Should you be taking them? Which ones? Which brands? There is a lot of misinformation and uncertainty about supplements. Here are a few key points to consider before buying supplements for mountain biking.
How to verify your supplements
The Food and Drug Administration (FDA) does not regulate supplements. Unfortunately, that means anything can be in them, including dirt. So, to ensure you are not wasting your money, make sure they are third-party verified. One of the easiest ways to do this is to look for the USP logo on your supplement bottles. You can also lookup supplements on the USP website.
The USP Verified Mark on a supplement means that the ingredients listed on the label are actually contained in the supplement and at the declared potency and amounts. The USP Mark also ensures that the supplement does not have harmful levels of certain contaminants. For more information on USP Verification Mark, go here: https://www.usp.org/verification-services/verified-mark.
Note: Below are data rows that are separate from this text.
(** * mev: text to video frames

    A shallow embedding of the layout engine of [mev.py]: the derived
    geometry of [TextToVideoGenerator.__init__], the emoji substitution of
    [convert_emojis_to_text], the greedy wrapper
    [wrap_text_with_emoji_support], the paginator [split_text_into_frames]
    and the text part of [generate_video].

    Python strings are sequences of Unicode code points: a character is a
    code point in [N], a string a list of them.  Python integers are [Z].
    Python floats are IEEE doubles: a finite double is held as the integer
    number of units of 2^-1074 it is made of, and every float operation of
    [__init__] rounds to nearest, ties to even.  The conversion of an
    integer too large for a double raises [OverflowError]; no other
    operation of [__init__] can leave the finite doubles (each result is at
    most its first operand in magnitude, or one more), so infinities and
    NaN are not modelled. *)

From Stdlib Require Import List ZArith NArith QArith Qround Qminmax Bool Lia.
From Stdlib Require Import String Ascii.
From Stdlib Require Decimal DecimalNat.
Import ListNotations.

Local Open Scope Z_scope.

(** ** Python strings *)

Definition char := N.
Definition str := list char.

(** An ASCII literal as a Python string. *)
Definition lit (x : string) : str := map N_of_ascii (list_ascii_of_string x).

Definition nonempty {A : Type} (l : list A) : bool :=
  match l with [] => false | _ :: _ => true end.

(** ** IEEE doubles *)

Module Float.

(** A finite double is held as an integer: its number of units of
    2^-1074, the smallest positive double. *)

(** 1.0, 0.5 and 1.5 *)
Definition one : Z := 2 ^ 1074.
Definition half : Z := 2 ^ 1073.
Definition one_and_half : Z := 3 * 2 ^ 1073.

(** 2^1024, from which on a magnitude is not a finite double. *)
Definition huge : Z := 2 ^ 2098.

(** The integer nearest to [p / d], the even one of two at the same
    distance; [0 < d]. *)
Definition rne (p d : Z) : Z :=
  let q := p / d in
  let r := p mod d in
  if 2 * r <? d then q
  else if d <? 2 * r then q + 1
  else if Z.even q then q else q + 1.

(** The double nearest to [p / d] units, for [0 <= p] and [0 < d]: 53
    significant bits, and never finer than one unit. *)
Definition round_pos (p d : Z) : Z :=
  let k := Z.max 0 (Z.log2 (p / d) - 52) in
  rne p (d * 2 ^ k) * 2 ^ k.

(** The double nearest to [p / d] units, [0 < d]: round to nearest, ties to
    even. *)
Definition round (p d : Z) : Z := Z.sgn p * round_pos (Z.abs p) d.

(** The double nearest to an integer. *)
Definition of_Z (n : Z) : Z := round (n * one) 1.

Definition add (a b : Z) : Z := round (a + b) 1.
Definition sub (a b : Z) : Z := round (a - b) 1.
Definition mul (a b : Z) : Z := round (a * b) one.
Definition div (a b : Z) : Z := round (Z.sgn b * a * one) (Z.abs b).

(** C's [fmod]: exact, with the sign of the first operand. *)
Definition fmod (a b : Z) : Z := Z.rem a b.

(** C's [floor] *)
Definition floor (a : Z) : Z := a / one * one.

(** The integer part, towards zero. *)
Definition trunc (a : Z) : Z := Z.quot a one.

(** The literal [0.8] *)
Definition c0_8 : Z := round (8 * one) 10.

(** The value of a double as a rational, in lowest terms. *)
Definition to_Q (a : Z) : Q := Qred (Qmake a (Z.to_pos one)).

End Float.

(** ** Exceptions *)

Inductive exn := ZeroDivisionError | OverflowError.

(** What evaluating an expression gives: a value, or an exception. *)
Inductive outcome (A : Type) := Ok (a : A) | Raise (e : exn).

Arguments Ok {A} a.
Arguments Raise {A} e.

Definition bind {A B : Type} (x : outcome A) (f : A -> outcome B)
  : outcome B :=
  match x with Ok a => f a | Raise e => Raise e end.

Notation "x <- c ;; k" := (bind c (fun x => k))
  (at level 61, c at next level, right associativity).

Module Py.
(** Lines 70-105.  [lines] is what line 71 reads from the file and splits;
    the file system itself is outside the model. *)
Definition analyzeFile (filePath : string) (lines : list jsstring)
    : Run (list Finding) :=
  st <- for_lines filePath 0 lines locals_init ;;
  ret (findings st).

(** A file as [main] meets it: its path and its lines. *)
Definition File : Type := (string * list jsstring)%type.

(** The inner loop of [main], lines 128-131. *)
Fixpoint for_files (files : list File) (allFindings : list Finding)
    : Run (list Finding) :=
  match files with
  | [] => ret allFindings
  | (filePath, lines) :: rest =>
      fs <- analyzeFile filePath lines ;;
      for_files rest
        (if length fs =? 0 then allFindings else allFindings ++ fs)
  end.

(** The outer loop of [main], lines 125-132: [dirs] holds, for each entry of
    [UTILS_DIRS] in order, the files that [getAllFiles] returns for it. *)
Fixpoint for_dirs (dirs : list (list File)) (allFindings : list Finding)
    : Run (list Finding) :=
  match dirs with
  | [] => ret allFindings
  | files :: rest =>
      acc <- for_files files allFindings ;;
      for_dirs rest acc
  end.

Definition main_findings (dirs : list (list File)) : Run (list Finding) :=
  for_dirs dirs [].

(** The findings of one scan in a freshly loaded module. *)
Definition scan (filePath : string) (lines : list jsstring) : list Finding :=
  fst (analyzeFile filePath lines module_init).

End Linter.
Import Linter.

(* ------------------------------------------------------------------ *)
(** ** Derived notions used in the statements *)

(** Some pattern of the array matches the line, each tested as found. *)
Definition matches_any (rs : list RegExp.t) (ln : jsstring) : bool :=
  existsb (fun R => RegExp.test_fresh R ln) rs.

(** The line matches an ignore pattern of the script. *)
Definition ignored (ln : jsstring) : bool :=
  matches_any IGNORE_PATTERNS_init ln.

(** The line matches a side-effect pattern of the script. *)
Definition flagged (ln : jsstring) : bool :=
  matches_any SIDE_EFFECT_PATTERNS_init ln.

(** The value of [inFunctionOrClass] at line 84: the tracker judges the line
    to be inside a function or class block. *)
Definition tracked (st : Locals) (ln : jsstring) : bool :=
  if RegExp.test_fresh opener (trim ln) then true else inFunctionOrClass st.

(** The line contains the code unit [c]. *)
Definition contains (c : char) (ln : jsstring) : bool :=
  existsb (N.eqb c) ln.

(** The depth after lines 85 and 86. *)
Definition depth_after (st : Locals) (ln : jsstring) : Z :=
  let d1 :=
    if RegExp.test_fresh open_brace ln
    then (blockDepth st + 1)%Z else blockDepth st in
  if RegExp.test_fresh close_brace ln then (d1 - 1)%Z else d1.

(** The locals after one round of the loop in a freshly loaded module. *)
Definition step (filePath : string) (i : nat) (ln : jsstring) (st : Locals)
    : Locals :=
  fst (loop_body filePath i ln st module_init).

(** The finding that line 94 pushes for the line at index [i]. *)
Definition finding_for (filePath : string) (i : nat) (ln : jsstring)
    : Finding :=
  {| file := filePath; line := i + 1; code := ln;
     reason := explainSideEffect ln |}.

(** The locals after the loop has run over [lines], numbered from index [i],
    in a freshly loaded module. *)
Definition run (filePath : string) (i : nat) (lines : list jsstring)
    (st : Locals) : Locals :=
  fst (for_lines filePath i lines st module_init).

(** The locals when the loop of [analyzeFile] reaches index [k]. *)
Definition locals_at (filePath : string) (lines : list jsstring) (k : nat)
    : Locals :=
  run filePath 0 (firstn k lines) locals_init.

(** A finding pushed while the loop ran over [lines] from index [i] and
    locals [st]: it records a line met outside a tracked block, matching no
    ignore pattern and some side-effect pattern. *)
Definition emitted (filePath : string) (lines : list jsstring) (i : nat)
    (st : Locals) (f : Finding) : Prop :=
  exists k ln,
    nth_error lines k = Some ln /\
    f = finding_for filePath (i + k) ln /\
    tracked (run filePath i (firstn k lines) st) ln = false /\
    ignored ln = false /\
    flagged ln = true.

(** Outside a tracked block the depth is never positive. *)
Definition settled (st : Locals) : Prop :=
  inFunctionOrClass st = false -> (blockDepth st <= 0)%Z.

(** The locals after the round that meets [ln] right after the lines
    [pre] of a file. *)
Definition after_line (filePath : string) (pre : list jsstring)
    (ln : jsstring) : Locals :=
  step filePath (length pre) ln (run filePath 0 pre locals_init).

(** The namespaces of the service-initialization pattern, line 30. *)
Definition sdk_keywords : list string :=
  ["firebase"; "AWS"; "Azure"; "amplify"; "gapi"; "Stripe"; "Twilio"]%string.

(** [cs] spells [K] up to the case of its letters. *)
Fixpoint spells (K cs : jsstring) : bool :=
  match K, cs with
  | [], [] => true
  | x :: K', c :: cs' => char_matches true x c && spells K' cs'
  | _, _ => false
  end.

(** The pattern of the service-initialization rule. *)
Definition sdk_pattern : regex :=
  match SIDE_EFFECT_PATTERNS_init with
  | R :: _ => RegExp.source R
  | [] => Empty
  end.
NSF Certified for Sport certification
If you are an athlete and concerned about whether your supplements contain banned substances, check on the NSF website to see if they are safe for your sport. The NSF Certified for Sport certification is recognized by the United States Anti-Doping Agency, among other professional organizations. More information here: https://www.nsfsport.com
I must stress that supplements for mountain biking or any other sport do not compensate for poor food choices and an inadequate diet. Furthermore, talk with your doctor and get blood work done before taking supplements. Finally, you should always conduct your research on supplements and whether they provide performance or health benefits.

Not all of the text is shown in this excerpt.